After having their oldest son, Jones (8), Skaggs said the birth of their daughter, Anna Joy (5) gave them pause, and though the position at Mississippi State was a dream job, Heather’s heart was at home with the kids.
About 15 months ago, the Skaggs family welcomed an adopted son, Will (5), from China.
Adoption had been a calling for Heather since childhood, and it became a reality for the family while they were serving at First United Methodist Church in Columbus, a place where Heather also served as head of the children’s ministry.
They were paired with Will, who was an orphan and had not been nurtured as a child, which had led to some delays.
Skaggs said Will could not walk when the family first adopted him.
“He’s gained 15 pounds and 8 inches,” Skaggs said. “He couldn’t walk when we got him. Now he runs around like a normal kid.”

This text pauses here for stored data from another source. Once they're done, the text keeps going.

(** [float(n)] for an [int64] value (round to nearest, ties to even).  The
    magnitude of every [int64] but the least one fits the 63-bit integers the
    conversion goes through; the least one, -2^63, is a power of two. *)
Definition float_of_int (z : Z) : float :=
  match z with
  | Z0 => 0%float
  | Zpos _ => of_uint63 (Uint63.of_Z z)
  | Zneg _ =>
      if (z =? - 2 ^ 63)%Z then (- 0x1p+63)%float
      else (- of_uint63 (Uint63.of_Z (- z)))%float
  end.

(** The builtin [sum] over a list of floats: it starts from the integer 0
    and adds from the left. *)
Definition py_sum (l : list float) : float :=
  fold_left PrimFloat.add l 0%float.

(** [range(n)]. *)
Definition range (n : nat) : list nat := seq 0 n.

(** Lookup by label in a column or frame whose index is [0 .. len-1], as
    [get_random_us_locs] leaves it; a missing label raises [KeyError]. *)
Definition loc_ {A} (frame : list A) (i : nat) : M A :=
  match nth_error frame i with
  | Some a => ret a
  | None => raise (KeyError (str_nat i))
  end.

End Py.

Import Py.

Declare Scope py_scope.
Delimit Scope py_scope with py.
Notation "x <- m ;; k" := (bind m (fun x => k))
  (at level 61, m at next level, right associativity) : py_scope.
Notation "m ;;; k" := (bind m (fun _ => k))
  (at level 61, right associativity) : py_scope.
Open Scope py_scope.

(** ** src/model/util.py *)

Module Util.

Open Scope float_scope.

(** [math.pi] and the literals of [haversine_distance], written with the
    binary64 value the interpreter reads them as. *)
Definition pi : float := 0x1.921fb54442d18p+1.     (* 3.141592653589793 *)
Definition c1_01 : float := 0x1.028f5c28f5c29p+0.  (* 1.01 *)

(** An object of class [Loc].  The class defines no [__eq__], so [==] on
    two locations is the default one of [object]: identity. [oid] is the
    identity the interpreter gave the object when it was created. *)
Record Loc : Type := {
  oid : nat;
  lat : float;
  lon : float
}.

(** [Loc(lat, lon)]: a new object. *)
Definition Loc_init (lat lon : float) : M Loc :=
  o <- fresh_oid ;;
  ret {| oid := o; lat := lat; lon := lon |}.

(** [self == other] for two [Loc] objects. *)
Definition Loc_eq (self other : Loc) : bool := Nat.eqb (oid self) (oid other).

(** [str(loc)], the default [object.__repr__], names the object by its
    identity. *)
Definition Loc_str (l : Loc) : string :=
  "<src.model.util.Loc object at " ++ str_nat (oid l) ++ ">".

Definition distance_error (self other : Loc) : exn :=
  Exception ("Error in distance for " ++ Loc_str self ++ " and " ++ Loc_str other).

Section Libm.

(** The platform's C math library. *)
Variables sin cos acos : float -> float.

(** CPython's wrapper around a one-argument libm function: the call is
    made, and a NaN result for a non-NaN argument, or an infinite result
    for a finite argument, becomes [ValueError]. *)
Definition math_1 (name : libm_fn) (f : float -> float) (x : float) : M float :=
  emit (LibmCall name x) ;;;
  let r := f x in
  if is_nan r && negb (is_nan x) then raise (ValueError "math domain error")
  else if is_infinity r && is_finite x then raise (ValueError "math domain error")
  else ret r.

Definition math_sin : float -> M float := math_1 Fsin sin.
Definition math_cos : float -> M float := math_1 Fcos cos.
Definition math_acos : float -> M float := math_1 Facos acos.

(** Lines 30-32: the cosine-law value [v]. *)
Definition cosine_law (self other : Loc) : M float :=
  s1 <- math_sin (lat self * pi / 180) ;;
  s2 <- math_sin (lat other * pi / 180) ;;
  c1 <- math_cos (lat self * pi / 180) ;;
  c2 <- math_cos (lat other * pi / 180) ;;
  c3 <- math_cos (lon other * pi / 180 - lon self * pi / 180) ;;
  ret (s1 * s2 + c1 * c2 * c3).

(** Lines 35-38: "take care of floating point imprecision". *)
Definition clamp (v : float) : float :=
  if (1.0 <? v) && (v <? c1_01) then 1.0
  else if (- c1_01 <? v) && (v <? -1.0) then -1.0
  else v.

(** Line 40: the domain test on the clamped value. *)
Definition out_of_domain (v : float) : bool := (v <? -1) || (1 <? v).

Skaggs said that the experience has been wonderful, but it has also been challenging.
“It’s been a constant reminder to me of Christ’s love for us in the midst of our own brokenness,” Skaggs said. “As a pastor, I can’t state how big of an impact it has had on my ministry and as a teacher. It teaches me to recognize my own vulnerability before the Lord and my own need before the Lord and that I’m to love in the same manner that Christ loved me.”
In the past month, Skaggs said a door has been opened at FUMC that will allow Heather to once again serve in the children’s ministry.
After spending five weeks in Indianola, Skaggs said he and his family have never felt more welcome.
“I had always heard there was an air of hospitality in the Delta, unlike anywhere you’ve ever seen,” Skaggs said. “We’ve been here five weeks, and I’ve never felt as welcome and loved and valued…It’s just a welcoming place. There are some fine people in Indianola, and I hope to meet every one of them.”